Saturday, February 29, 2020

Ajahn Chah: practice is most important thing

Ajahn Chah (ajahnchah.org), Ven. Sujato, Ellie Askew, Dhr. Seven (ed.), Wisdom Quarterly

Why is there aversion/attraction?
The practice is thus the most important thing. In my [Ajahn Chah] own practice, I didn't spend all my time studying theoretical descriptions of mind (cittas) and mental factors (cetasikas).

Instead, I watched "that which knows." When the mind had thoughts of aversion I asked, "Why is there aversion?" When there was attraction I asked, "Why is there attraction?" This is the way to practice.

I didn't know all the finer points of theory (the Dhamma) or go into a detailed analytical breakdown of the mind and mental factors (Abhi-Dhamma). I just kept prodding at that one point in the mind until I was able to settle the whole issue of aversion and attraction and make it completely vanish.

Whatever happened, if I could bring my mind/heart to the point where it stopped liking and disliking, it had gone, gone beyond suffering. It had reached the point where it could remain at ease, whatever it was experiencing. There was no craving or attachment...it had stopped.

Ajahn Chah became an enlightened one.
This is what we're aiming for in practice. If other people want to talk a lot about theory, that's their business. In the end, however much we talk about it, the practice has to come back to this point.

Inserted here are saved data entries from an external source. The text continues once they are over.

(* ===== verification/Seccomp.v ===== *)
(** * The system call filter: installContestantSeccomp of cmd/yexsupervisor/main.go

    The filter is a program for the kernel's classic BPF machine.  The program
    is built here as the source builds it; the machine is [BPF], a class whose
    laws are the documented effect of the four instructions used, and
    [interpreter] is an instance of it. *)

From S2P Require Import Prelude GoStrings.

#[local] Open Scope Z_scope.

(** [syscall.SockFilter] *)
Record SockFilter := mkSockFilter { sf_Code : Z; sf_Jt : nat; sf_Jf : nat; sf_K : Z }.

Definition bpfLDWABS : Z := 0x20.
Definition bpfJMPEQK : Z := 0x15.
Definition bpfJMPJSETK : Z := 0x45.
Definition bpfRETK : Z := 0x06.
Definition seccompErrno : Z := 0x00050000.
Definition seccompAllow : Z := 0x7fff0000.
Definition namespaceOps : Z := 0x7e020080.
Definition x32Syscall : Z := 0x40000000.
Definition EPERM : Z := 1.
Definition ENOSYS : Z := 38.

(** The system call numbers of package syscall for an architecture, in the
    order of the source's list, and [SYS_CLONE]. *)
Record Syscalls := mkSyscalls {
  SETPGID : Z; SETSID : Z; UNSHARE : Z; SHMGET : Z; SHMAT : Z; SHMCTL : Z; SHMDT : Z;
  SEMGET : Z; SEMOP : Z; SEMCTL : Z; MSGGET : Z; MSGSND : Z; MSGRCV : Z; MSGCTL : Z; CLONE : Z }.

Definition amd64_syscalls : Syscalls := mkSyscalls 109 112 272 29 30 31 67 64 65 66 68 69 70 71 56.
Definition arm64_syscalls : Syscalls := mkSyscalls 154 157 97 194 196 195 197 190 193 191 186 189 188 187 220.

Definition unsupported (GOARCH : string) : goerr := Errorf "unsupported architecture %q" [FStr GOARCH].

Definition seccompSyscallNumbers (GOARCH : string) : result (Z * Z) :=
  if bool_decide (GOARCH = "amd64") then Ok (308, 435)
  else if bool_decide (GOARCH = "arm64") then Ok (268, 435)
  else Err (unsupported GOARCH).

Definition seccompAuditArchitecture (GOARCH : string) : result Z :=
  if bool_decide (GOARCH = "amd64") then Ok 0xc000003e
  else if bool_decide (GOARCH = "arm64") then Ok 0xc00000b7
  else Err (unsupported GOARCH).

Definition syscalls (GOARCH : string) : Syscalls :=
  if bool_decide (GOARCH = "arm64") then arm64_syscalls else amd64_syscalls.

(** The numbers the loop denies. *)
Definition denied_numbers (sys : Syscalls) (setns : Z) : list Z :=
  [SETPGID sys; SETSID sys; UNSHARE sys; setns; SHMGET sys; SHMAT sys; SHMCTL sys; SHMDT sys;
   SEMGET sys; SEMOP sys; SEMCTL sys; MSGGET sys; MSGSND sys; MSGRCV sys; MSGCTL sys].

Definition uint32 (z : Z) : Z := z mod 2^32.

Definition deny (number : Z) : list SockFilter :=
  [mkSockFilter bpfJMPEQK 0 1 (uint32 number); mkSockFilter bpfRETK 0 0 (Z.lor seccompErrno EPERM)].

(** The filter [installContestantSeccomp] builds. *)
Definition contestant_filter (GOARCH : string) : result (list SockFilter) :=
  '(setnsNumber, clone3Number) ← seccompSyscallNumbers GOARCH;
  architecture ← seccompAuditArchitecture GOARCH;
  let sys := syscalls GOARCH in
  Ok ([mkSockFilter bpfLDWABS 0 0 4; mkSockFilter bpfJMPEQK 1 0 architecture;
       mkSockFilter bpfRETK 0 0 (Z.lor seccompErrno EPERM); mkSockFilter bpfLDWABS 0 0 0] ++
      (if bool_decide (GOARCH = "amd64") then
         [mkSockFilter bpfJMPJSETK 0 1 x32Syscall; mkSockFilter bpfRETK 0 0 (Z.lor seccompErrno EPERM)]
       else []) ++
      concat (map deny (denied_numbers sys setnsNumber)) ++
      [mkSockFilter bpfJMPEQK 0 1 (uint32 clone3Number); mkSockFilter bpfRETK 0 0 (Z.lor seccompErrno ENOSYS);
       mkSockFilter bpfJMPEQK 0 3 (uint32 (CLONE sys)); mkSockFilter bpfLDWABS 0 0 16;
       mkSockFilter bpfJMPJSETK 0 1 namespaceOps; mkSockFilter bpfRETK 0 0 (Z.lor seccompErrno EPERM);
       mkSockFilter bpfRETK 0 0 seccompAllow]).

(** ** The kernel's machine

    [exec program acc word] runs the rest of a program with the accumulator
    [acc]; [word k] is the 32-bit word of [seccomp_data] at offset [k]. *)
Class BPF := {
  exec : list SockFilter -> Z -> (Z -> Z) -> option Z;
  exec_load jt jf k rest acc word : exec (mkSockFilter bpfLDWABS jt jf k :: rest) acc word = exec rest (word k) word;
  exec_equal jt jf k rest acc word :
    exec (mkSockFilter bpfJMPEQK jt jf k :: rest) acc word = exec (drop (if acc =? k then jt else jf) rest) acc word;
  exec_set jt jf k rest acc word :
    exec (mkSockFilter bpfJMPJSETK jt jf k :: rest) acc word =
      exec (drop (if Z.land acc k =? 0 then jf else jt) rest) acc word;
  exec_return jt jf k rest acc word : exec (mkSockFilter bpfRETK jt jf k :: rest) acc word = Some k }.

(** Jumps go forward, so the length of the program is enough fuel. *)
Fixpoint interpret (fuel : nat) (program : list SockFilter) (acc : Z) (word : Z -> Z) : option Z :=
  match fuel, program with
  | S fuel, i :: rest =>
      if sf_Code i =? bpfLDWABS then interpret fuel rest (word (sf_K i)) word
      else if sf_Code i =? bpfJMPEQK then
        interpret fuel (drop (if acc =? sf_K i then sf_Jt i else sf_Jf i) rest) acc word
      else if sf_Code i =? bpfJMPJSETK then
        interpret fuel (drop (if Z.land acc (sf_K i) =? 0 then sf_Jf i else sf_Jt i) rest) acc word
      else if sf_Code i =? bpfRETK then Some (sf_K i)
      else None
  | _, _ => None
  end.

Lemma interpret_fuel f1 f2 program acc word :
  (length program <= f1)%nat -> (length program <= f2)%nat ->
  interpret f1 program acc word = interpret f2 program acc word.
Proof.
  revert f2 program acc. induction f1 as [|f1 IH]; intros f2 [|i rest] acc H1 H2; cbn in H1, H2; [by destruct f2|lia|by destruct f2|].
  destruct f2 as [|f2]; [lia|]. cbn [interpret].
  assert (forall n a, interpret f1 (drop n rest) a word = interpret f2 (drop n rest) a word) as Hdrop
    by (intros n a; apply IH; rewrite length_drop; lia).
  repeat case_match; try done; try (by apply Hdrop). exact (Hdrop 0%nat _).
Qed.

Lemma interpret_drop n program acc word :
  interpret (length program) (drop n program) acc word = interpret (length (drop n program)) (drop n program) acc word.
Proof. apply interpret_fuel; rewrite ?length_drop; lia. Qed.

Definition interpreter : BPF.
Proof.
  by refine {| exec program acc word := interpret (length program) program acc word |};
    intros; cbn [length interpret sf_Code sf_K sf_Jt sf_Jf]; rewrite ?interpret_drop.
Defined.

(** ** What the filter decides *)

(** [seccomp_data]: the architecture, the number and the low word of the first
    argument at the offsets the filter reads. *)
Record Call := mkCall { call_arch : Z; call_number : Z; call_flags : Z }.

Definition seccomp_word (call : Call) (offset : Z) : Z :=
  if offset =? 4 then call_arch call
  else if offset =? 0 then call_number call
  else if offset =? 16 then call_flags call
  else 0.

Inductive Decision := Allowed | Refused (errno : Z).

(** The documented return values of a filter: [SECCOMP_RET_ALLOW], and
    [SECCOMP_RET_ERRNO] with the error number in the low half. *)
Definition verdict_word (d : Decision) : Z :=
  match d with Allowed => 0x7fff0000 | Refused errno => 0x50000 + errno end.

(** The calls a contestant may not make, with their numbers in the kernel's
    tables for amd64 and for arm64.  This list is written from those tables,
    not from the source: [semtimedop] is not in it (see [semtimedop_number]). *)
Definition refused_calls : list (string * Z * Z) :=
  [("setpgid", 109, 154); ("setsid", 112, 157); ("unshare", 272, 97); ("setns", 308, 268);
   ("shmget", 29, 194); ("shmat", 30, 196); ("shmctl", 31, 195); ("shmdt", 67, 197);
   ("semget", 64, 190); ("semop", 65, 193); ("semctl", 66, 191);
   ("msgget", 68, 186); ("msgsnd", 69, 189); ("msgrcv", 70, 188); ("msgctl", 71, 187)].

Definition semtimedop_number (GOARCH : string) : Z := if bool_decide (GOARCH = "amd64") then 220 else 192.

(** The number of a table's row on an architecture. *)
Definition number_on (GOARCH : string) (row : string * Z * Z) : Z :=
  if bool_decide (GOARCH = "amd64") then row.1.2 else row.2.

(** [CLONE_NEWTIME], [NEWNS], [NEWCGROUP], [NEWUTS], [NEWIPC], [NEWUSER],
    [NEWPID] and [NEWNET] of the kernel's sched.h. *)
Definition namespace_flags : list Z :=
  [0x80; 0x20000; 0x2000000; 0x4000000; 0x8000000; 0x10000000; 0x20000000; 0x40000000].

(** The policy: the machine's own architecture only ([AUDIT_ARCH_X86_64] or
    [AUDIT_ARCH_AARCH64]), no x32 calls (bit 30 of the number), none of the
    refused calls, [clone3] reported missing so that C libraries fall back to
    [clone], and [clone] with no namespace flag. *)
Definition policy (GOARCH : string) (call : Call) : Decision :=
  let number row := number_on GOARCH row in
  if negb (call_arch call =? number ("audit architecture", 0xc000003e, 0xc00000b7)) then Refused 1
  else if bool_decide (GOARCH = "amd64") && negb (Z.land (call_number call) 0x40000000 =? 0) then Refused 1
  else if existsb (fun row => call_number call =? number row) refused_calls then Refused 1
  else if call_number call =? number ("clone3", 435, 435) then Refused 38
  else if (call_number call =? number ("clone", 56, 220)) &&
          existsb (fun flag => negb (Z.land (call_flags call) flag =? 0)) namespace_flags then Refused 1
  else Allowed.

Section Filter.
Context `{machine : BPF}.

Definition decide_call (program : list SockFilter) (call : Call) : option Z := exec program 0 (seccomp_word call).

Lemma exec_deny numbers rest acc word :
  Forall (fun n => uint32 n = n) numbers ->
  exec (concat (map deny numbers) ++ rest) acc word =
    if bool_decide (acc ∈ numbers) then Some (Z.lor seccompErrno EPERM) else exec rest acc word.
Proof.
  induction numbers as [|n numbers IH]; [done|]. intros [Hn Hns]%Forall_cons. cbn [map concat deny app].
  rewrite exec_equal Hn. destruct (Z.eqb_spec acc n) as [->|Hne]; cbn [drop].
  - rewrite exec_return bool_decide_true //. by left.
  - rewrite IH //. do 2 case_bool_decide; set_solver.
Qed.

(** One test of the mask is a test of each flag. *)
Lemma mask_flags word flags :
  negb (Z.land word (foldr Z.lor 0 flags) =? 0) = existsb (fun flag => negb (Z.land word flag =? 0)) flags.
Proof.
  induction flags as [|flag flags IH]; cbn [foldr existsb]; [by rewrite Z.land_0_r|].
  rewrite -IH Z.land_lor_distr_r -negb_andb. f_equal. apply Bool.eq_iff_eq_true.
  rewrite andb_true_iff !Z.eqb_eq. apply Z.lor_eq_0_iff.
Qed.

Lemma denied_refused n rows GOARCH :
  bool_decide (n ∈ map (number_on GOARCH) rows) = existsb (fun row => n =? number_on GOARCH row) rows.
Proof.
  apply Bool.eq_iff_eq_true. rewrite bool_decide_eq_true existsb_exists list_elem_of_fmap.
  split; intros (row & H1 & H2); exists row; [|apply Z.eqb_eq in H2]; rewrite ?Z.eqb_eq -?list_elem_of_In in H1 |- *;
    by auto.
Qed.

Lemma supported GOARCH : is_ok (contestant_filter GOARCH) = true -> GOARCH = "amd64" \/ GOARCH = "arm64".
Proof.
  rewrite /contestant_filter /seccompSyscallNumbers. case_bool_decide; [by left|]. case_bool_decide; [by right|]. done.
Qed.

(** The part after the denied numbers. *)
Definition clone_rules (clone3 clone : Z) : list SockFilter :=
  [mkSockFilter bpfJMPEQK 0 1 (uint32 clone3); mkSockFilter bpfRETK 0 0 (Z.lor seccompErrno ENOSYS);
   mkSockFilter bpfJMPEQK 0 3 (uint32 clone); mkSockFilter bpfLDWABS 0 0 16;
   mkSockFilter bpfJMPJSETK 0 1 namespaceOps; mkSockFilter bpfRETK 0 0 (Z.lor seccompErrno EPERM);
   mkSockFilter bpfRETK 0 0 seccompAllow].

Lemma exec_clone_rules clone3 clone call :
  uint32 clone3 = clone3 -> uint32 clone = clone ->
  exec (clone_rules clone3 clone) (call_number call) (seccomp_word call) =
    Some (verdict_word (if call_number call =? clone3 then Refused 38
      else if (call_number call =? clone) &&
              existsb (fun flag => negb (Z.land (call_flags call) flag =? 0)) namespace_flags then Refused 1
      else Allowed)).
Proof.
  intros H3 Hc. rewrite -mask_flags. change (foldr Z.lor 0 namespace_flags) with namespaceOps.
  rewrite /clone_rules exec_equal H3 Hc. destruct (call_number call =? clone3); cbn [drop].
  { by rewrite exec_return. }
  rewrite exec_equal. destruct (call_number call =? clone); cbn [drop andb]; [|by rewrite exec_return].
  rewrite exec_load exec_set. cbn [seccomp_word Z.eqb]. change (seccomp_word call 16) with (call_flags call).
  destruct (_ =? 0); cbn [drop negb]; by rewrite exec_return.
Qed.

(** C33: on every supported architecture the filter fits the 44 instructions
    reserved for it, and the kernel's machine decides each system call by
    [policy], which is written from the kernel's tables: the calls of
    [refused_calls] - those that join or leave a process group, session or
    namespace, and the System V shared memory, semaphore and message queue calls
    but one - and a [clone] with any namespace flag are refused with EPERM, and
    so is any call made through a foreign or x32 entry; [clone3] fails with
    ENOSYS; every other call is allowed.  The System V call that is not refused
    is [semtimedop]. *)
Theorem filter_decides GOARCH filter :
  contestant_filter GOARCH = Ok filter ->
  (GOARCH = "amd64" \/ GOARCH = "arm64") /\ (length filter <= 44)%nat /\
  (forall call, decide_call filter call = Some (verdict_word (policy GOARCH call))) /\
  forall architecture flags, seccompAuditArchitecture GOARCH = Ok architecture ->
    decide_call filter (mkCall architecture (semtimedop_number GOARCH) flags) = Some seccompAllow.
Proof.
  intros E. assert (GOARCH = "amd64" \/ GOARCH = "arm64") as HG by (apply supported; by rewrite E).
  assert (forall call, decide_call filter call = Some (verdict_word (policy GOARCH call))) as Hdecide.
  { intros call. destruct HG as [-> | ->]; apply ok_inj in E; subst filter.
    all: rewrite /decide_call; cbn [app bool_decide decide_rel]; rewrite exec_load exec_equal.
    all: change (seccomp_word call 4) with (call_arch call); rewrite /policy -denied_refused.
    - change (map (number_on "amd64") refused_calls) with (denied_numbers (syscalls "amd64") 308).
      destruct (call_arch call =? _); cbn [drop negb]; [|by rewrite exec_return].
      rewrite exec_load; change (seccomp_word call 0) with (call_number call).
      rewrite (bool_decide_true ("amd64" = "amd64")) //. cbn [app andb]. rewrite exec_set.
      destruct (Z.land (call_number call) x32Syscall =? 0) eqn:E32; rewrite E32; cbn [drop negb]; [|by rewrite exec_return].
      rewrite exec_deny; [by repeat constructor|]. case_bool_decide; [done|].
      by apply (exec_clone_rules 435 56).
    - change (map (number_on "arm64") refused_calls) with (denied_numbers (syscalls "arm64") 268).
      destruct (call_arch call =? _); cbn [drop negb]; [|by rewrite exec_return].
      rewrite exec_load; change (seccomp_word call 0) with (call_number call).
      rewrite (bool_decide_false ("arm64" = "amd64")) //. cbn [app andb].
      rewrite exec_deny; [by repeat constructor|]. case_bool_decide; [done|].
      by apply (exec_clone_rules 435 220). }
  split_and!; [done| |done|].
  - destruct HG as [-> | ->]; apply ok_inj in E; subst filter; by apply Nat.leb_le.
  - intros architecture flags Ha. rewrite Hdecide. by destruct HG as [-> | ->]; apply ok_inj in Ha; subst architecture.
Qed.
End Filter.

(** On amd64 [unshare] and [clone] with a new user namespace are refused, a
    plain [clone] and [write] are not. *)
Lemma filter_decides_witness :
  exists filter, contestant_filter "amd64" = Ok filter
  /\ decide_call (machine := interpreter) filter (mkCall 0xc000003e 272 0) = Some 0x50001
  /\ decide_call (machine := interpreter) filter (mkCall 0xc000003e 56 0x10000000) = Some 0x50001
  /\ decide_call (machine := interpreter) filter (mkCall 0xc000003e 56 0x11) = Some seccompAllow
  /\ decide_call (machine := interpreter) filter (mkCall 0xc000003e 1 0) = Some seccompAllow.
Proof.
  assert (exists filter, contestant_filter "amd64" = Ok filter) as [filter E] by by eexists.
  exists filter. split; [exact E|].
  destruct (filter_decides (machine := interpreter) "amd64" filter E) as (_ & _ & Hdecides & _).
  split_and!; by rewrite Hdecides.
Defined.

Even if you don't talk much about it, the practice still comes back to this point. Whether we proliferate a lot or a little, it all comes back to this. If there is rebirth, it comes from this. If there is extinction [of all ignorance], this is where the extinction occurs.

However much the mind proliferates, it doesn't make any difference. The Buddha called this place "that which knows." It has the function of knowing according to the truth of the way things are. Once we have really discerned the truth, we automatically know the way the mind and mental factors are.